The Heart Sauces: The Pasta & Sauce Party

by Joan Greenblatt

“Shariputra, form does not differ from emptiness,
emptiness does not differ from form.
That which is form is emptiness,
that which is emptiness form.”

—The Heart Sutra

[image1_full]It is always good to touch the heart, the source of all, especially when the world around us may appear overwhelming from time to time. Paring things down to its center, in all simplicity, is very helpful. In the above quote from The Heart Sutra emptiness and form complete and void each other in an eternal nonmovement—the very circle of existence.

At the heart of one’s cooking, the essence of a meal can be a simple or complex sauce. They can be used is so many ways, especially to top the more neutral aspect of the meal, rice, pasta, bread or grains. One day, I had some friends over for a pasta and sauce party. We worked together to make a number of sauces, cooked the pasta and presented them buffet style.

Eggplant Tomato Sauce
Inspired by my friend Robin Devine (that’s her real name) this sauce took birth when we were using some eggplant for another dish and had a few cups left over. Instead of tossing it in a container we fried it up and combined it with some tomato sauce that happened to be cooking on the stove. Wah la!

3 T olive oil
1 onion, chopped small
1 C mushrooms, chopped small
1 T ginger, fresh, grated
2 cloves garlic, chopped small
1 t salt
½ t oregano, dried
2 T fresh basil
½ t cayenne pepper
1 eggplant, chopped very small
1 t brown sugar or maple syrup
1 16 oz can fire-roasted crushed tomatoes in their own juice
1 8 oz. can tomato paste.

SAUTE onion, mushrooms, ginger in olive oil until translucent. Add garlic, basil and cayenne and fry for a few moments.
STIRFRY eggplant until tender
ADD sugar, tomatoes and paste. Simmer for about ½ hour.
ADJUST salt and sugar to taste.

Pine Nut/Walnut Pesto
Be careful when toasting pine nuts, attention is essential, one time I was busy in the kitchen and my toasted pine nuts burned to a crusty black. Since I only had half the amount left to make pesto, I used some walnuts I had on hand. It turned out to be a great combination and my best pesto ever! Blend together until very smooth, add salt to taste.

¼ C pine nuts
¼ C walnuts, make sure they are fresh, they go bad very quickly.
½ C olive oil
¼ C parmesan cheese, ¼ C Romano cheese
½ t salt
3 C basil, cut loosely

Tofu Peanut Sauce
This is a standard recipe, I often use tahini (sesame seed paste) but when that is not available peanut butter will do just as well. Blend together until very smooth, add tamari to taste.

1 lb fresh tofu, firm
½ C peanut butter
3 T tamari (soya sauce)
3 t ginger, freshly grated
½ C light coconut milk (available in grocery stores in Asian section)
2 T canola oil

Tomato/Garlic Bread
1 large loaf of bread
3 garlic, cloves, minced
¼ C margarine or butter, melted
20-30 tomatoes, cherry, cut in half
¼ C basil, leaves, torn roughly
black pepper, freshly cracked

Cut a large crusty bread into ¼” wedges. Place on two cookie sheets. Melt margarine or butter in small pan, add garlic and fry for a few seconds, don’t burn. Top bread with tomatoes and basil. Drizzle butter mixture over bread. Top with cracked pepper. Broil for five to ten minutes until golden brown. Remove from cookie sheet and keep warm so they will not dry out. Serve immediately.

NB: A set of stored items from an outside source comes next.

(* ===== verification/BulkLaws.v ===== *)
(** Bulk changes, the laws of the ledger: what every sequence of its operations keeps.

    Each operation of [BulkLedger] is a sequence of a few kinds of row changes ([row_step]); the
    invariants are proved for those kinds and hold for every operation. *)
From S2P Require Import Prelude Num JsString JsValue Principal BulkData BulkLedger.
Open Scope Z_scope.

(** ** Families *)

Definition parent (L : Ledger) (i j : string) : Prop := exists r, runs L !! i = Some r /\ source_run_id r = Some j.
Definition ancestor (L : Ledger) : string -> string -> Prop := rtc (parent L).
Definition same_family (L : Ledger) (i j : string) : Prop := exists k, ancestor L i k /\ ancestor L j k.

(** A run's source is a row inserted before it, and approved once. *)
Definition well_sourced (L : Ledger) : Prop :=
  forall i r j, runs L !! i = Some r -> source_run_id r = Some j ->
    exists s, runs L !! j = Some s /\ rowid (head s) < rowid (head r) /\ is_unapproved s = false.

Definition rows_below (L : Ledger) (i : string) : nat :=
  match runs L !! i with Some r => size (filter (fun p => rowid (head p.2) < rowid (head r)) (runs L)) | None => 0 end.

Lemma parent_functional L i j k : parent L i j -> parent L i k -> j = k.
Proof. intros (r & H1 & H2) (s & H3 & H4). congruence. Qed.

Lemma parent_descends L i j : well_sourced L -> parent L i j -> (rows_below L j < rows_below L i)%nat.
Proof.
  intros Hw (r & Hr & Hs). destruct (Hw _ _ _ Hr Hs) as (s & Hj & Hlt & _). unfold rows_below. rewrite Hr, Hj.
  apply map_subset_size. split.
  - apply map_subseteq_spec. intros k t. rewrite !map_lookup_filter_Some. cbn. intros [? ?]. split; [done|lia].
  - intros Hsub. rewrite map_subseteq_spec in Hsub. specialize (Hsub j s). rewrite !map_lookup_filter_Some in Hsub. cbn in Hsub.
    destruct Hsub as [_ ?]; [done|lia].
Qed.

Lemma rows_below_size L i r : runs L !! i = Some r -> (rows_below L i < size (runs L))%nat.
Proof.
  intros Hi. unfold rows_below. rewrite Hi. apply map_subset_size. split; [apply map_filter_subseteq|].
  intros Hsub. rewrite map_subseteq_spec in Hsub. specialize (Hsub i r Hi). rewrite map_lookup_filter_Some in Hsub. cbn in Hsub. lia.
Qed.

(** The fuel of a walk up, bounded by the rows below. *)
Lemma climb_terminal fuel L seen i : well_sourced L -> (rows_below L i < fuel)%nat ->
  (forall x, x ∈ seen -> (rows_below L i < rows_below L x)%nat) ->
  ancestor L i (climb fuel L seen i) /\ forall k, ~ parent L (climb fuel L seen i) k.
Proof.
  intros Hw. revert i seen. induction fuel as [|fuel IH]; intros i seen Hf Hseen; [lia|]. cbn [climb].
  destruct (runs L !! i ≫= source_run_id) as [up|] eqn:E.
  - assert (parent L i up) as Hp. { destruct (runs L !! i) as [r|] eqn:Er; [|done]. by exists r. }
    pose proof (parent_descends L i up Hw Hp) as Hlt. rewrite bool_decide_eq_false_2.
    + destruct (IH up (i :: seen)) as [H1 H2]; [lia| |].
      * intros x [->|Hx]%elem_of_cons; [done|]. specialize (Hseen x Hx). lia.
      * split; [by eapply rtc_l|done].
    + intros [->|Hx]%elem_of_cons; [lia|]. specialize (Hseen up Hx). lia.
  - split; [done|]. intros k (r & Hr & Hs). rewrite Hr in E. cbn in E. congruence.
Qed.

Lemma root_of_spec L i : well_sourced L -> ancestor L i (root_of L i) /\ forall k, ~ parent L (root_of L i) k.
Proof.
  intros Hw. unfold root_of. apply climb_terminal; [done| |by intros x []%elem_of_nil].
  destruct (runs L !! i) as [r|] eqn:E; [pose proof (rows_below_size L i r E)|unfold rows_below; rewrite E]; lia.
Qed.

Lemma descends_ancestor fuel L k i : descends fuel L k i = true -> ancestor L i k.
Proof.
  revert i. induction fuel as [|fuel IH]; intros i; cbn [descends]; rewrite orb_true_iff, bool_decide_eq_true; intros [->|H]; try done.
  destruct (runs L !! i ≫= source_run_id) as [up|] eqn:E; [|done]. destruct (runs L !! i) as [r|] eqn:Er; [|done].
  eapply rtc_l; [exists r; eauto|by apply IH].
Qed.

Lemma ancestor_descends fuel L k i : well_sourced L -> ancestor L i k -> (rows_below L i <= fuel)%nat -> descends fuel L k i = true.
Proof.
  intros Hw H. revert fuel. induction H as [i|i j k Hp _ IH]; intros fuel Hf.
  - destruct fuel; cbn [descends]; by rewrite bool_decide_eq_true_2.
  - pose proof (parent_descends L i j Hw Hp) as Hlt. destruct fuel as [|fuel]; [lia|]. cbn [descends].
    destruct Hp as (r & Hr & Hs). rewrite Hr. cbn. rewrite Hs, IH by lia. by rewrite orb_true_r.
Qed.

Lemma ancestor_terminal L i m k : ancestor L i m -> ancestor L i k -> (forall x, ~ parent L k x) -> ancestor L m k.
Proof.
  intros H. revert k. induction H as [i|i j m Hp _ IH]; intros k Hk Ht; [done|].
  apply IH; [|done]. inversion Hk as [|? y ? Hy Hyk]; subst; [by destruct (Ht j)|]. by rewrite (parent_functional _ _ _ _ Hp Hy).
Qed.

Lemma elem_of_select_runs P L i : i ∈ select_runs P L <-> exists r, runs L !! i = Some r /\ P i r = true.
Proof.
  unfold select_runs. rewrite list_elem_of_fmap. split.
  - intros ([k r] & -> & H). rewrite (merge_sort_Permutation older), list_elem_of_filter in H. destruct H as [H1 H2%elem_of_map_to_list].
    cbn in *. eauto.
  - intros (r & Hr & HP). exists (i, r). split; [done|]. rewrite (merge_sort_Permutation older), list_elem_of_filter. cbn.
    split; [done|]. by apply elem_of_map_to_list.
Qed.

(** No open run of the family means none. *)
Lemma openInFamily_None L i except : well_sourced L -> openInFamily L i except = None ->
  forall j s, runs L !! j = Some s -> is_open s = true -> same_family L i j -> Some j = except.
Proof.
  intros Hw Ho j s Hj Hs (m & Hi & Hjm). unfold openInFamily, open_below in Ho.
  destruct (root_of_spec L i Hw) as [Hr Ht]. pose proof (ancestor_terminal L i m _ Hi Hr Ht) as Hm.
  destruct (decide (Some j = except)) as [|Hne]; [done|]. exfalso.
  assert (j ∈ select_runs (fun x r => descends (size (runs L)) L (root_of L i) x && is_open r && negb (bool_decide (Some x = except))) L) as Hin.
  { apply elem_of_select_runs. exists s. split; [done|]. rewrite Hs, bool_decide_eq_false_2 by done.
    rewrite ancestor_descends; [done|done|etrans; [exact Hjm|exact Hm]|]. pose proof (rows_below_size L j s Hj). lia. }
  destruct (select_runs _ _); [by apply elem_of_nil in Hin|done].
Qed.

Lemma openInFamily_Some L i except j : well_sourced L -> openInFamily L i except = Some j ->
  exists s, runs L !! j = Some s /\ is_open s = true /\ same_family L i j /\ Some j <> except.
Proof.
  intros Hw Ho. unfold openInFamily, open_below in Ho.
  assert (j ∈ select_runs (fun x r => descends (size (runs L)) L (root_of L i) x && is_open r && negb (bool_decide (Some x = except))) L) as Hin.
  { destruct (select_runs _ _); [done|]. injection Ho as ->. left. }
  apply elem_of_select_runs in Hin as (s & Hs & [[Hd Hopen]%andb_true_iff Hne]%andb_true_iff). exists s. split_and!; [done|done| |].
  - exists (root_of L i). split; [by apply root_of_spec|by eapply descends_ancestor].
  - intros H. by rewrite bool_decide_eq_true_2 in Hne.
Qed.

(** ** The kinds of row changes *)

Definition keeps (r r' : RunRow) : Prop := head r' = head r /\ source_run_id r' = source_run_id r.
Definition all_new (l : list Life) : Prop := Forall (fun x => x = no_life) l.
Definition system_ok (s : string) : Prop := s = "workspace"%string \/ s = "data_store"%string \/ startsWith s "http:" = true.
Definition no_other_open (L : Ledger) (i : string) : Prop :=
  forall j s, runs L !! j = Some s -> is_open s = true -> same_family L i j -> j = i.
Definition droppable (r : RunRow) : bool := prunable r || unapproved_judged r.
(** What may change of the preparation once a run is approved: the counters. *)
Definition same_rule (p p' : Preparation) : Prop :=
  rule_hash p' = rule_hash p /\ contract_json p' = contract_json p /\ start_domains p' = start_domains p /\
  cost_cap_usd p' = cost_cap_usd p /\ list_state p' = list_state p.

(** Membership in a list of phases, by cases. *)
Ltac phases :=
  unfold is_unapproved in *; rewrite ?bool_decide_eq_true, ?bool_decide_eq_false in *; cbn in *;
  repeat match goal with
  | H : context [_ ∈ _ :: _] |- _ => rewrite elem_of_cons in H
  | H : context [_ ∈ []] |- _ => rewrite elem_of_nil in H
  | |- context [_ ∈ _ :: _] => rewrite elem_of_cons
  | |- context [_ ∈ []] => rewrite elem_of_nil
  end; intuition congruence.

Section Laws.
Variable E : Siblings.

Inductive row_step (L : Ledger) (i : string) (r : RunRow) : RunRow -> Prop :=
| R_prepare r' : keeps r r' -> is_unapproved r = true -> is_unapproved r' = true ->
    (exists l, all_new l /\ life <$> targets r' = (life <$> targets r) ++ l) ->
    (is_reading r' = true -> is_reading r = true) -> cost_cap_usd (prep r') = cost_cap_usd (prep r) -> row_step L i r r'
| R_start r' (judging : bool) : keeps r r' -> phase r = planned -> phase r' = planned -> targets r' = targets r ->
    (is_external r = true -> forall j s, runs L !! j = Some s -> is_reading s = true -> j = i) ->
    (if judging then forall j s, runs L !! j = Some s -> is_judged_open s = true -> j = i
     else cost_cap_usd (prep r') = cost_cap_usd (prep r)) -> row_step L i r r'
| R_end h : is_unapproved r = true -> row_step L i r (set_phase aborted (Some h) r)
| R_approve a : phase r = previewed -> no_other_open L i -> approval_checksum a = Some (keyedHash E (checksum_parts E r)) ->
    row_step L i r (set_approval a (set_phase approved None r))
| R_resume a : phase r ∈ [approved; writing] -> no_other_open L i -> approval_checksum a = approval_checksum (approval r) ->
    row_step L i r (set_targets (fmap resume_target) (set_counts (targets_total r) (targets_applied r) 0 (set_approval a (set_phase (phase r) None r))))
| R_halt h : row_step L i r (set_phase (phase r) (Some h) r)
| R_phase to h : is_unapproved r = false -> to ∈ [writing; finished; aborted; undone] -> (to = writing -> phase r ∈ [approved; writing]) ->
    (h = None -> halt_reason r = None) -> row_step L i r (set_phase to h r)
| R_life r' : keeps r r' -> is_unapproved r = false -> phase r' = phase r -> halt_reason r' = halt_reason r -> approval r' = approval r ->
    prep r' = prep r -> plan <$> targets r' = plan <$> targets r -> row_step L i r r'
| R_cost f : (forall p, same_rule p (f p)) -> row_step L i r (set_prep f r).

(** ** What they keep *)

Record well_formed (L : Ledger) : Prop := {
  wf_sources : well_sourced L;
  wf_systems : forall i r, runs L !! i = Some r -> system_ok (target_system (head r));
  wf_new : forall i r, runs L !! i = Some r -> is_unapproved r = true -> all_new (life <$> targets r);
  wf_family : forall i j r s, runs L !! i = Some r -> runs L !! j = Some s -> is_open r = true -> is_open s = true ->
    same_family L i j -> i = j;
  wf_reading : forall i j r s, runs L !! i = Some r -> runs L !! j = Some s -> is_reading r = true -> is_reading s = true -> i = j;
  wf_judged : forall i j r s, runs L !! i = Some r -> runs L !! j = Some s -> is_judged_open r = true -> is_judged_open s = true -> i = j }.

Lemma row_step_keeps L i r r' : row_step L i r r' -> keeps r r'.
Proof. by destruct 1. Qed.

Lemma row_step_approved L i r r' : row_step L i r r' -> is_unapproved r = false -> is_unapproved r' = false.
Proof. unfold is_unapproved. rewrite !bool_decide_eq_false. destruct 1; phases. Qed.

(** A run opens only by an approval or a resumption. *)
Lemma row_step_open L i r r' : row_step L i r r' -> is_open r' = true -> is_open r = true \/ no_other_open L i.
Proof.
  unfold is_open. rewrite !andb_true_iff, !bool_decide_eq_true.
  destruct 1 as [? _ _ H _ _ _|? ? _ _ H _ _ _|? _|a _ ? _|a _ ? _|h|to h _ Hto Hw Hh|? _ _ Hp Hh _ _ _|f Hf]; try (by right); try (by left).
  - phases.
  - phases.
  - phases.
  - cbn. by intros [? ?].
  - intros [Hin Hn]. left. destruct h; [done|]. rewrite (Hh eq_refl). split; [|done]. apply Hw. phases.
  - rewrite Hp, Hh. by left.
Qed.

Lemma row_step_reading L i r r' : row_step L i r r' -> system_ok (target_system (head r)) -> is_reading r' = true ->
  is_reading r = true \/ forall j s, runs L !! j = Some s -> is_reading s = true -> j = i.
Proof.
  intros Hstep Hok. pose proof (row_step_keeps _ _ _ _ Hstep) as [Hh _].
  assert (is_reading r' = true -> startsWith (target_system (head r)) "http:" = true) as Hsys.
  { unfold is_reading. rewrite andb_true_iff, Hh. intros [_ Ht].
    destruct Hok as [Hs|[Hs|Hs]]; [rewrite Hs in Ht; vm_compute in Ht; done..|done]. }
  intros Hr. specialize (Hsys Hr). revert Hr. unfold is_reading at 1 2, is_preparing. rewrite !andb_true_iff, !bool_decide_eq_true, Hh.
  destruct Hstep as [? _ _ _ _ H _|? ? _ _ _ _ H _|? _|a _ ? _|a Hp ? _|h|to h _ Hto Hw _|? _ _ Hp Hhl _ _ _|f Hf].
  - intros Hr. left. unfold is_reading, is_preparing in H. rewrite !andb_true_iff, !bool_decide_eq_true, Hh in H. by apply H.
  - intros _. right. apply H. unfold is_external, externalHostOf. by rewrite Hsys.
  - phases.
  - phases.
  - phases.
  - cbn. intros [[? ?] ?]. done.
  - phases.
  - rewrite Hp, Hhl. by left.
  - by left.
Qed.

Boil 4 cups of water to each ½ C of pasta. Keep warm water on the stove. When you are about to serve the meal bring water to a boil again, add 1 T salt. When the water reaches a rolling boil, add pasta. Cook according to recommended time. Drain thoroughly and place into a large bowl. Drizzle a few tablespoons of cooking water and olive oil over the top.